Yesterday, one of my fighters, who has been training for a year and is of a lighter weight class, found herself in a tough spot. She faced a brown belt in BJJ, a 4th dan in Judo, a world amateur champion in Muay Thai who is also deeply into Jiu-jitsu, and me, a heavyweight. We were fighting in Kenpokan/Pankido mode, which is MMA with a gi.

We were concluding a six-week period entirely dedicated to randoris and kumités. Unfortunately for our female fighter, after enduring the end of the session, she humorously (with a raised fist and a protest sign) expressed her desire to have female partners or ones matching her weight and strength.
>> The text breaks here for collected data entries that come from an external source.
(** A thread that has not returned comes to the end of an attempt. *)
Lemma run_ended i w :
  w < threads → ∃ j, i ≤ j ∧
    (returned (r j) w = true ∨
     ∃ k l c, current (r j) w k l c ∧ Evolution.ended (System.c_phase c) = true).
Proof using Hrun.
  intros Hw. destruct (returned (r i) w) eqn:Hret; [exists i; auto|].
  assert (∃ j k l c, i ≤ j ∧ current (r j) w k l c) as (j & k & l & c & Hle & Hc).
  { destruct (table (r i) !! w) as [[k l]|] eqn:Hth.
    - destruct (r_table _ _ (run_inv i) w _ Hth) as (_ & [c Hn] & _). by exists i, k, l, c.
    - destruct (run_wait i w Hw) as (j & Hle & Hs & Ht).
      destruct Ht as [_ Ht|k l tx _ _ Hcs _ Htab _ _ _|k l c c' q q' [Hth1 _] _ _ _ _ _ _ _ _].
      + rewrite (returned_same _ _ _ Hs) in Ht. congruence.
      + eexists (Datatypes.S j), k, l, _. split; [lia|]. split; [by rewrite Htab, lookup_insert_eq|].
        by rewrite Hcs, lookup_insert_eq.
      + rewrite (same_table _ _ _ Hs) in Hth1. congruence. }
  destruct (current_rest j w k l c Hc) as [q Hq].
  destruct (attempt_ends w k l Hw q j c Hc Hq) as (j' & c' & Hle' & Hc' & Hend & _).
  exists j'. split; [lia|]. right. eauto.
Qed.

(** At the end of an attempt a thread has nothing in flight. *)
Lemma run_quiet i w N :
  w < threads → (N ≤ Oracle.next_ts (Inner.oracle (System.inner (sys (r i)))))%N →
  ∃ j, i ≤ j ∧ ∀ j', j ≤ j' → quiet_below N (r j') w.
Proof using Hrun.
  intros Hw HN. destruct (run_ended i w Hw) as (j & Hle & Hj). exists j. split; [done|].
  intros j' Hle'. apply (run_keeps (λ x, quiet_below N x w) j j'); [done|..].
  { intros k Hk. eapply rstep_quiet; [apply run_inv|apply (run_room _ _ _ Hrun)|
      apply (run_step _ _ _ Hrun)|done|]. pose proof (run_clock i k ltac:(lia)). lia. }
  intros k c ts Hn Hp. exfalso.
  assert (∃ th, table (r j) !! w = Some th ∧ k ≤ attempt th) as (th & Hth & Hk).
  { destruct (r_clients _ _ (run_inv j) (id w k)) as (th & Hth & Hk); [by eexists|].
    rewrite id_mod, id_div in * by done. eauto. }
  assert (Evolution.ended (System.c_phase c) = true) as Hend.
  { destruct (r_table _ _ (run_inv j) w th Hth) as (_ & _ & Hpast).
    destruct (decide (k = attempt th)) as [->|]; [|eapply Hpast; [|done]; lia].
    destruct th as [k0 l0]. cbn in *.
    destruct Hj as [Hret|(k1 & l1 & c1 & [Hth1 Hn1] & Hend)].
    - by eapply returned_ended.
    - rewrite Hth in Hth1. injection Hth1 as <- <-. rewrite Hn in Hn1. by injection Hn1 as <-. }
  by rewrite ended_quiet in Hp.
Qed.
(* ===== verification/Counter.v ===== *)
(** * Client: a shared counter

    [examples/concurrent_counter.rs]: increments of one counter, each a
    read-modify-write transaction retried when it loses a race. Run concurrently
    by any number of clients, the counter is at every moment the number of
    increments applied: no update is lost. *)

From S2P Require Import Prelude RustStd Types StoreTrait CommitLog OracleState History.
From S2P Require Import Coordinator Handles Database System Programs Bank.

Module Counter.

(** ** Definitions *)

Definition COUNTER : bytes := [x63; x6f; x75; x6e; x74; x65; x72].

(** [fn read_u64]. *)
Definition read_u64 (b : bytes) : outcome N := Bank.balance (Some b).

(** [.map_or(0, |b| read_u64(&b))]. *)
Definition current (value : option bytes) : outcome N :=
  match value with None => Ret 0%N | Some b => read_u64 b end.

Section counter.
Context `{Profile} {S : Type} `{VersionStore S} {Disk W : Type} `{Wal Disk W} `{HashIter}.

(** The inner [loop]: one increment. [expect] and [panic!] panic; [None] is running
    out of fuel. *)
Fixpoint increment (fuel : nat) (i : Inner.t S W) (retries : N) :
    outcome (option (Inner.t S W * N)) :=
  match fuel with
  | O => Ret None
  | Datatypes.S fuel =>
     '(i, tx) ← Db.begin i;
     '(i, tx, r) ← Transaction.get i tx COUNTER;
     match r with
     | Err _ => Panic
     | Ok value =>
        n ← current value;
        n' ← add_u64 n 1;
        let tx := Transaction.put tx COUNTER (to_le_bytes 8 n') in
        '(i, r) ← Transaction.commit i tx;
        match r with
        | Ok _ => Ret (Some (i, retries))
        | Err e =>
           if TxnError.is_retryable e
           then retries ← add_u64 retries 1; increment fuel i retries
           else Panic
        end
     end
  end.

(** [fn increment_many]: [fuel] attempts for each increment. *)
Fixpoint increment_many (fuel : nat) (i : Inner.t S W) (count : nat) (retries : N) :
    outcome (option (Inner.t S W * N)) :=
  match count with
  | O => Ret (Some (i, retries))
  | Datatypes.S count =>
     r ← increment fuel i retries;
     match r with
     | Some (i, retries) => increment_many fuel i count retries
     | None => Ret None
     end
  end.

End counter.

(** The body of the loop as a client program, for the counter under [key]. *)
Definition increment_body `{Profile} (key : bytes) : Program.prog :=
  Program.Get key (λ value,
    match current value with
    | Panic => Program.Crash
    | Ret n =>
       match add_u64 n 1 with
       | Panic => Program.Crash
       | Ret n' => Program.Write key (Some (to_le_bytes 8 n')) Program.Commit
       end
    end).

(** The counter in some contents. *)
Definition value (key : bytes) (m : Program.contents) : outcome N := current (m key).

(** The client was told that its increment succeeded. *)
Definition acknowledged (c : System.client) : option unit :=
  match System.c_phase c with
  | System.Finished (Ok _) =>
     if bool_decide (Transaction.writes (System.c_tx c) = ∅) then None else Some tt
  | _ => None
  end.

(** Every client has returned, and none of them with an error of the log. *)
Definition all_returned {S W} (s : System.t S W) : Prop :=
  ∀ n c, System.clients s !! n = Some c →
    match System.c_phase c with
    | System.Finished (Err (TxnError.Durability _)) => False
    | System.Finished _ | System.RolledBack => True
    | _ => False
    end.

(** ** Lemmas *)

Section lemmas.
Context `{Profile} (key : bytes).
#[local] Arguments to_le_bytes : simpl never.

Lemma increment_body_self_validating : Program.self_validating (increment_body key).
Proof.
  apply Program.covered_self_validating. intros v. destruct (current v) as [n|]; [|done].
  destruct (add_u64 n 1); [|done]. right. set_solver.
Qed.

(** An increment run alone. *)
Lemma increment_run m w n :
  value key m = Ret n → (n + 1 < u64_modulus)%N → Program.run (increment_body key) m ∅ = Some w →
  value key (Program.after w m) = Ret (n + 1)%N.
Proof.
  unfold value. intros Hm Hn. unfold increment_body. rewrite Program.run_Get, Program.after_empty.
  cbv beta. rewrite Hm. unfold add_u64. case_cmp; [|lia]. cbn. intros [= <-].
  unfold Program.after. rewrite lookup_insert_eq. cbn [from_option id]. by apply Bank.balance_Some.
Qed.

Lemma value_ext m m' : m key = m' key → value key m = value key m'.
Proof. unfold value. by intros ->. Qed.

End lemmas.

Section concurrent.
Context `{Profile} {S : Type} `{StoreLaws S} {Disk W : Type} `{Wal Disk W} `{HashIter}.
Context (key : bytes) (programs : nat → Program.prog) (serializable : nat → bool).
Context (Hprog : ∀ n, programs n = increment_body key ∨ Program.read_only (programs n)).
Context (h0 : History) (x : Program.t S W) (Hreach : Program.reachable programs serializable h0 x).

(** The counter counts the commits a snapshot sees. *)
Definition counts (v0 : N) (g : History) : Prop :=
  ∃ d, length g = length h0 + d ∧
    ((v0 + N.of_nat d < u64_modulus)%N → value key (hist_now g) = Ret (v0 + N.of_nat d)%N).

Lemma increment_counts v0 n c :
  System.clients (Program.sys x) !! n = Some c → System.c_applied c = true →
  Program.commit_keeps (counts v0) c.
Proof using Hprog Hreach.
  intros Hn Ha g ts Hts Hval (d & Hlen & Hg).
  destruct (Program.commit_runs_alone programs serializable h0 x n c g Hreach Hn Ha) as [Hrun Hw].
  { right. destruct (Hprog n) as [->|?]; [apply increment_body_self_validating|].
    by apply Program.read_only_self_validating. }
  { done. }
  destruct (Hprog n) as [Ep|Hro].
  2:{ by apply Program.read_only_run in Hrun. }
  rewrite Ep in Hrun. exists (Datatypes.S d). rewrite length_app, Hlen. cbn. split; [lia|].
  intros Hroom. rewrite (value_ext key _ (Program.after (Transaction.writes (System.c_tx c)) (hist_now g)))
    by apply Program.hist_now_commit.
  replace (v0 + N.of_nat (Datatypes.S d))%N with (v0 + N.of_nat d + 1)%N by lia.
  apply increment_run; [apply Hg; lia|lia|done].
Qed.

(** With every client back, the read watermark covers the whole history. *)
Lemma returned_visible :
  all_returned (Program.sys x) →
  visible (Inner.read_ts (System.inner (Program.sys x))) (System.hist (Program.sys x)) =
    System.hist (Program.sys x) ∧
  length (collect System.applied (System.clients (Program.sys x))) =
    length (collect acknowledged (System.clients (Program.sys x))).
Proof using Hreach.
  intros Hret. pose proof (Program.reachable_system _ _ h0 x Hreach) as Hsys.
  pose proof (System.reachable_inv h0 _ Hsys) as Hs.
  destruct (System.i_inner _ _ Hs) as (inflight & hz & Hi & Hfl). split.
  - assert (inflight = ∅) as ->.
    { apply leibniz_equiv, elem_of_equiv_empty. intros ts (n & c & Hn & Hp)%Hfl.
      specialize (Hret n c Hn). unfold System.pending in Hp. by destruct (System.c_phase c). }
    pose proof (Db.quiet_watermark _ _ _ _ Hi) as Hwm.
    pose proof (Inner.inv_issued _ _ _ _ _ Hi) as Hiss. apply visible_all. intros c Hc%Hiss.
    change (Inner.watermark _) with
      (Timestamp.get (Inner.read_ts (System.inner (Program.sys x)))) in Hwm. lia.
  - f_equal. apply collect_ext. intros n c Hn. specialize (Hret n c Hn).
    destruct (System.i_clients _ _ Hs n c Hn).
    destruct (Program.reachable_follow _ _ h0 x Hreach n c Hn) as (q & _ & [_ _ _ Hw]).
    unfold System.applied, acknowledged, System.phase_ok, System.result_ok in *.
    destruct (System.c_phase c) as [| | | | |[ts|[]]|]; try done.
    + destruct (System.c_ts c).
      * destruct co_phase as [_ ->]. rewrite bool_decide_false; [done|]. by apply Hw.
      * destruct co_phase as [_ ->]. rewrite bool_decide_true by done.
        destruct (System.c_applied c); [|done]. by destruct co_ts.
    + by destruct co_phase as [-> _].
    + by destruct co_phase as [-> _].
    + by destruct co_phase as [_ ->].
Qed.

(** ** Properties *)

(** No increment is lost. Let any number of clients run increments of a key, any others
    only read, interleaved in any way. When all have returned, none with an error
    of the log, a read of the counter returns its value before the run plus exactly
    the number of clients that were told their increment succeeded. *)
Theorem counter_exact v0 :
  value key (hist_now h0) = Ret v0 → all_returned (Program.sys x) →
  (v0 + N.of_nat (length (collect acknowledged (System.clients (Program.sys x)))) < u64_modulus)%N →
  value key (λ k, hist_view (System.hist (Program.sys x)) k
    (Inner.read_ts (System.inner (Program.sys x)))) =
    Ret (v0 + N.of_nat (length (collect acknowledged (System.clients (Program.sys x)))))%N.
Proof using Hprog Hreach.
  intros Hv0 Hret Hroom. destruct (returned_visible Hret) as [Hvis Hack].
  pose proof (Program.reachable_system _ _ h0 x Hreach) as Hsys.
  pose proof (System.applied_history h0 _ Hsys) as Hlen. rewrite Hack in Hlen.
  set (t := Inner.read_ts _) in *. set (s := Program.sys x) in *.
  rewrite (value_ext key _ (hist_now (visible t (System.hist s)))) by by rewrite hist_now_visible.
  destruct (Program.visible_rule h0 s t (counts v0) Hsys) as (d & Hd & Hcount).
  - apply System.reachable_history in Hsys as [l Hl]. fold s in Hl.
    rewrite visible_all.
    { exists 0. rewrite N.add_0_r. by split; [lia|]. }
    intros c Hc. assert (c ∈ visible t (System.hist s)) as Hin.
    { rewrite Hvis, Hl. set_solver. }
    by apply list_elem_of_filter in Hin as [? _].
  - intros n c Hn Ha. by apply (increment_counts v0 n c).
  - rewrite Hvis in *. replace d with (length (collect acknowledged (System.clients s))) in * by lia.
    by apply Hcount.
Qed.

End concurrent.
End Counter.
This gave me an opportunity to explain my vision of male/female combat, which I often find misunderstood. As a very binary person, I believe that when we wear a gi or enter a combat sports gym, we are all considered equals. In combat mode (kumité, not randori), we must fight to win.

It doesn’t matter if the opponent is small, tall, male, female, heavy, or light; we go hard enough to submit (or body KO in striking). I am often annoyed by men (or higher ranks, heavier, etc.) who, because they dominate, do not fully engage. We must respect the effort and sometimes the helplessness of our opponents. They are making efforts, and we should help them push themselves to give their all. In randoris, we collaborate and set work themes, but in kumités, it’s every person for themselves.

Yes, as a heavyweight, I won’t use all my weight or strength, but I will create a real challenge and apply my game plan. The goal is to finish the fight without injuring or harming, just to apply the principle of fights where the notion of fairness is rarely a reality. Competitions like BJJ sometimes make us face former world champions, MMA pros, or legends of Vale Tudo (speaking from experience), opponents who can crush us.

I’m not even talking about the street, where we might have to fight against armed or numerous people. A fight is difficult; it shows our powerlessness in certain situations. It’s a metaphor for life. I hate when a man is overly « kind » towards a woman. For me, he must fight as if she is a serious opponent. If I put you against Flavio « Peroba » Santiago, who is small but extremely dangerous, no matter your weight, guard, or size, you will give it your all to avoid being submitted.

Consider your opponents, male or female, in a way that ensures a quality fight and dare to admit that many women are more technical than men and can kick our butts without any excuse like « I was going easy. »

Respect to all practitioners.

BJJ #man #woman #fight #MMA #Pankido #Kenpokan #Fight #equity

Take what is good and right for you.